Apologies, my first post is a lengthy one, but I wanted to share my experience over the last couple of years with NIBE and their F2050 air source heat pump.
In March 2024, we had an F2050-6 and SMO S40 installed - an ideal match on paper for a heat loss of 4.92kW @ -2.4 °C.
May 2024 saw temperatures rise enough to trigger cooling mode. Shortly after starting, the system would stop with a “Low LP cooling operation” alarm. My installer spoke to NIBE and advised that “we just need to adjust one of the settings in the cooling menu”. Settings changes didn’t work - the same alarm would continue to be raised frequently throughout the summer.

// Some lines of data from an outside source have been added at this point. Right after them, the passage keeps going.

(* ===== verification/JsonCorrect.v ===== *)
(** * The JSON parser is right

    [Parser.parse] of JsonParser.v against the grammar of JsonSpec.v: on every
    text it returns or throws, never failing an assertion or following a bad
    pointer; it returns a value exactly for the texts of the grammar, and the
    value is the one the grammar gives. *)

From Stdlib Require Import ZArith Lia Floats.SpecFloat.
From stdpp Require Import base list gmap strings.
From S2P Require Import Prelude Text Json JsonSpec JsonLexer JsonScan JsonParser.
Local Open Scope Z_scope.

Module Correct.
Import Json JsonSpec Parser.
Local Open Scope parser_scope.

(** ** The builder

    A frame is an array or an object the parser is in, without the value it is
    about to parse. *)
Inductive frame :=
  | FArr (l : list json)
  | FObj (m : gmap bytes json) (k : bytes).
Implicit Types (fs : list frame) (d : dom).

Definition frame_step (f : frame) : step := match f with FArr l => AtIndex (length l) | FObj _ k => AtKey k end.
Definition fill (f : frame) (v : json) : json :=
  match f with FArr l => JArray (l ++ [v]) | FObj m k => JObject (<[k := v]> m) end.
Definition opened (f : frame) : json := match f with FArr l => JArray l | FObj m k => JObject m end.
Fixpoint put fs (v : json) : json := match fs with [] => v | f :: fs => put fs (fill f v) end.
Fixpoint path_of fs : list step := match fs with [] => [] | f :: fs => path_of fs ++ [frame_step f] end.
Fixpoint refs fs : list (list step) := match fs with [] => [] | f :: fs => path_of fs :: refs fs end.

Lemma deref_fill f p v : deref (frame_step f :: p) (fill f v) = deref p v.
Proof.
  destruct f; cbn.
  - rewrite length_app, Nat.add_1_r, Nat.eqb_refl, lookup_app_r, Nat.sub_diag by lia. done.
  - by rewrite lookup_insert_eq.
Qed.
Lemma assign_fill f p w v : assign (frame_step f :: p) w (fill f v) = fill f <$> assign p w v.
Proof.
  destruct f; cbn.
  - rewrite length_app, Nat.add_1_r, Nat.eqb_refl, lookup_app_r, Nat.sub_diag by lia. cbn.
    destruct (assign p w v); [|done]. cbn. by rewrite insert_app_r_alt, Nat.sub_diag by lia.
  - rewrite lookup_insert_eq. cbn. destruct (assign p w v); [|done]. cbn. by rewrite insert_insert_eq.
Qed.
Lemma deref_put fs p v : deref (path_of fs ++ p) (put fs v) = deref p v.
Proof.
  revert p v. induction fs as [|f fs IH]; intros p v; [done|]. cbn [path_of put]. rewrite <- app_assoc, IH. apply deref_fill.
Qed.
Lemma assign_put fs p w v : assign (path_of fs ++ p) w (put fs v) = put fs <$> assign p w v.
Proof.
  revert p v. induction fs as [|f fs IH]; intros p v; [cbn; by destruct (assign p w v)|].
  cbn [path_of put]. rewrite <- app_assoc, IH. cbn [app]. rewrite assign_fill. by destruct (assign p w v).
Qed.
Lemma deref_at fs v : deref (path_of fs) (put fs v) = Some v.
Proof. rewrite <- (app_nil_r (path_of fs)). by rewrite deref_put. Qed.
Lemma assign_at fs w v : assign (path_of fs) w (put fs v) = Some (put fs w).
Proof. rewrite <- (app_nil_r (path_of fs)). by rewrite assign_put. Qed.

(** The builder before a value is parsed in the frames [fs], and after. *)
Definition throws d : Prop := errored d = false /\ allow_exceptions d = true.
Definition expects fs d : Prop :=
  throws d /\ ref_stack d = refs fs /\
  match fs with
  | [] => True
  | f :: fs' =>
      root d = put fs' (opened f) /\
      match f with
      | FArr _ => True
      | FObj m k => is_Some (m !! k) /\ object_element d = Some (path_of fs' ++ [AtKey k])
      end
  end.
Definition holds fs (v : json) d : Prop := throws d /\ ref_stack d = refs fs /\ root d = put fs v.

Lemma handle_value_ok fs v d :
  expects fs d -> exists d', handle_value v d = Ok (path_of fs, d') /\ holds fs v d'.
Proof.
  intros (Ht & Hs & Hf). unfold handle_value. rewrite Hs. destruct fs as [|f fs]; cbn [refs path_of].
  - eexists. split; [done|]. done.
  - destruct Hf as [Hr Hf]. rewrite Hr, deref_at. cbn [of_pointer bind]. destruct f as [l|m k]; cbn.
    + rewrite assign_at. eexists. split; [done|]. split; [done|]. split; [done|]. done.
    + destruct Hf as [[x Hk] ->]. cbn. rewrite assign_put. cbn. rewrite Hk. cbn. eexists. split; [done|].
      split; [done|]. split; [done|]. done.
Qed.
Lemma dom_value_ok fs v d : expects fs d -> exists d', dom_value v d = Ok (true, d') /\ holds fs v d'.
Proof. intros (d' & E & H)%(handle_value_ok fs v). unfold dom_value. rewrite E. eexists. done. Qed.
Lemma start_array_ok fs d :
  expects fs d -> exists d', start_container (JArray []) d = Ok (true, d') /\ expects (FArr [] :: fs) d'.
Proof.
  intros (d' & E & Ht & Hs & Hr)%(handle_value_ok fs (JArray [])). unfold start_container. rewrite E. cbn.
  eexists. split; [done|]. split; [done|]. cbn. by rewrite Hs.
Qed.
(** The whole of a request to push to users: one message per server, with the
    keys the users have there, and the answer. *)
Theorem logic_push_mids y conn req mids op now w n pend :
  mids_request req mids op ->
  Vegas.run (HttpServer.limiter_ w) n pend -> Z.of_nat n < Vegas.limit_ (HttpServer.limiter_ w) ->
  let g := HttpServer.net w in
  let keyServer := keys_of (db (redis g)) mids ∅ in
  ready y (redisclient_ g) (redis g) -> room_for (size keyServer) g ->
  exists w' groups, HttpServer.onRequest handlers conn req now w = Ok w' /\
    grouped keyServer groups /\
    produced (HttpServer.net w') = produced g ++
      map (push_record (topic_of g) op (Request.body_ req) (Some (length (HttpServer.callbacks w)))) groups /\
    db (redis (HttpServer.net w')) = db (redis g) /\
    sent (HttpServer.net w') conn = sent g conn ++
      answer conn (HttpServer.close_of req) Response.k200Ok (str "OK") /\
    (forall s, s <> conn -> sent (HttpServer.net w') s = sent g s) /\
    awaits_report (length (HttpServer.callbacks w)) conn (HttpServer.close_of req) w'.
Proof.
  intros Hm Hrun Hn g keyServer Hr Hroom.
  destruct (onRequest_admitted PushMsgByMidsHandler conn req now w n pend) as (f & v & ->);
    [by eapply mids_path|done|done|].
  set (rp := length (HttpServer.responses w)). set (w1 := admitted conn (HttpServer.close_of req) f v w).
  assert (HttpServer.responses w1 !! rp = Some (HttpServer.plain conn (HttpServer.close_of req) Response.kUnknown []))
    as Hrp by apply HttpServer.new_response_lookup.
  rewrite (mids_handler req mids op rp _ (length (HttpServer.callbacks w)) w1 Hm Hrp)
    by (simpl; apply lookup_insert_eq).
  change (HttpServer.net w1) with g.
  destruct (push_mids_spec y mids op (Request.body_ req) (Some (length (HttpServer.callbacks w))) g Hr Hroom)
    as (g' & r & groups & -> & [k ->] & Hd & _ & Hg & Hp). mstep.
  edestruct (finish_answers conn (HttpServer.close_of req) Response.kUnknown [] rp
    (HttpServer.set_net (set_kafka (KafkaProducer.mk (topic_of (set_redis (redisclient_ g) r g)) k)
       (set_redis (redisclient_ g) r g)) w1)) as (n' & -> & Hs & Ho); [exact Hrp|].
  eexists _, groups. split; [reflexivity|]. split; [done|]. simpl in *. do 4 (split; [done|]).
  exists f, rp. split.
  - change ((HttpServer.callbacks w ++ [Some (HttpServer.mkCallback f rp)]) !! length (HttpServer.callbacks w)
      = Some (Some (HttpServer.mkCallback f rp))). by rewrite lookup_app_r, Nat.sub_diag by done.
  - apply list_lookup_insert_eq. eapply lookup_lt_Some. exact Hrp.
Qed.

(** ** Pushing to a room, or to everybody: one message, without a callback *)
Definition room_message (room : bytes) (op : Z) (msg : bytes) : PushMsg.PushMsg :=
  PushMsg.mk ROOM op 0 [] room [] msg.
Definition all_message (speed op : Z) (msg : bytes) : PushMsg.PushMsg :=
  PushMsg.mk BROADCAST op speed [] [] [] msg.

I’ll come back to this later on…
Temperatures dropped in December, and the system began to struggle. Below ~3 °C outside it would defrost every 35 minutes, and would barely reach the target supply temperature (40 °C at -2.4 °C) before another defrost was triggered. Eventually, this triggers an emergency mode, which turns on the DHW immersion. This defrosting spiral would continue until the outdoor temperature increased. NIBE Homeowner Care agreed that defrosting this frequently was not normal.
Most of December and January was spent chasing Homeowner Care and my installer for some action. Eventually, it was agreed that NIBE would send an engineer to check the refrigerant charge.
The NIBE engineer visited in February 2025, and found the outdoor unit had 900 g of R32 instead of the 1,300 g specification. A leak must have been ruled out as the engineer recharged the unit to the correct specification. In the following days, the system continued to struggle, so NIBE concluded that the unit may be undersized, and there was nothing more they could do.
After arguing that running for nearly a year with a significant refrigerant deficit may have caused internal damage, NIBE eventually offered a replacement unit. To their credit, they offered an upgrade to the F2050-10, which they promised would ensure the outdoor unit was "both large enough and definitely not faulty".
The F2050-10 was installed in March 2025 and seemed to be working well until December 2025 when firmware version 4.7.5 was released. A few days after applying the update, I noticed repeated pressure/discharge spikes:
Homeowner Care seemed concerned by the high readings and agreed I should downgrade the firmware back to 4.6.4. A later update to 4.7.6 in January caused the same behaviour. Later in the month, I noticed what seemed to be abnormal banding on the evaporator. This photo was taken 9 minutes before a defrost at 3℃ outside:
I asked my installer to escalate to NIBE, who commissioned an independent specialist to investigate. In February 2026, they recovered and weighed the gas from the F2050-10 and found it was undercharged by 290g (1,550g recovered vs 1,840g spec). An overnight nitrogen test confirmed there were no leaks, so the unit was charged to the factory specification. NIBE Customer Care subsequently stated that the unit is “operating as intended”. However, after being correctly charged, the system still appears to be unstable, with frequent high pressure and discharge spikes:
While on site, the engineer asked me if there had been any system alarms - none from the F2050-10, but I mentioned the F2050-6 had triggered “low LP cooling operation” many times. He advised this was a sign of low refrigerant, so the fault with the original unit could have been picked up in May 2024.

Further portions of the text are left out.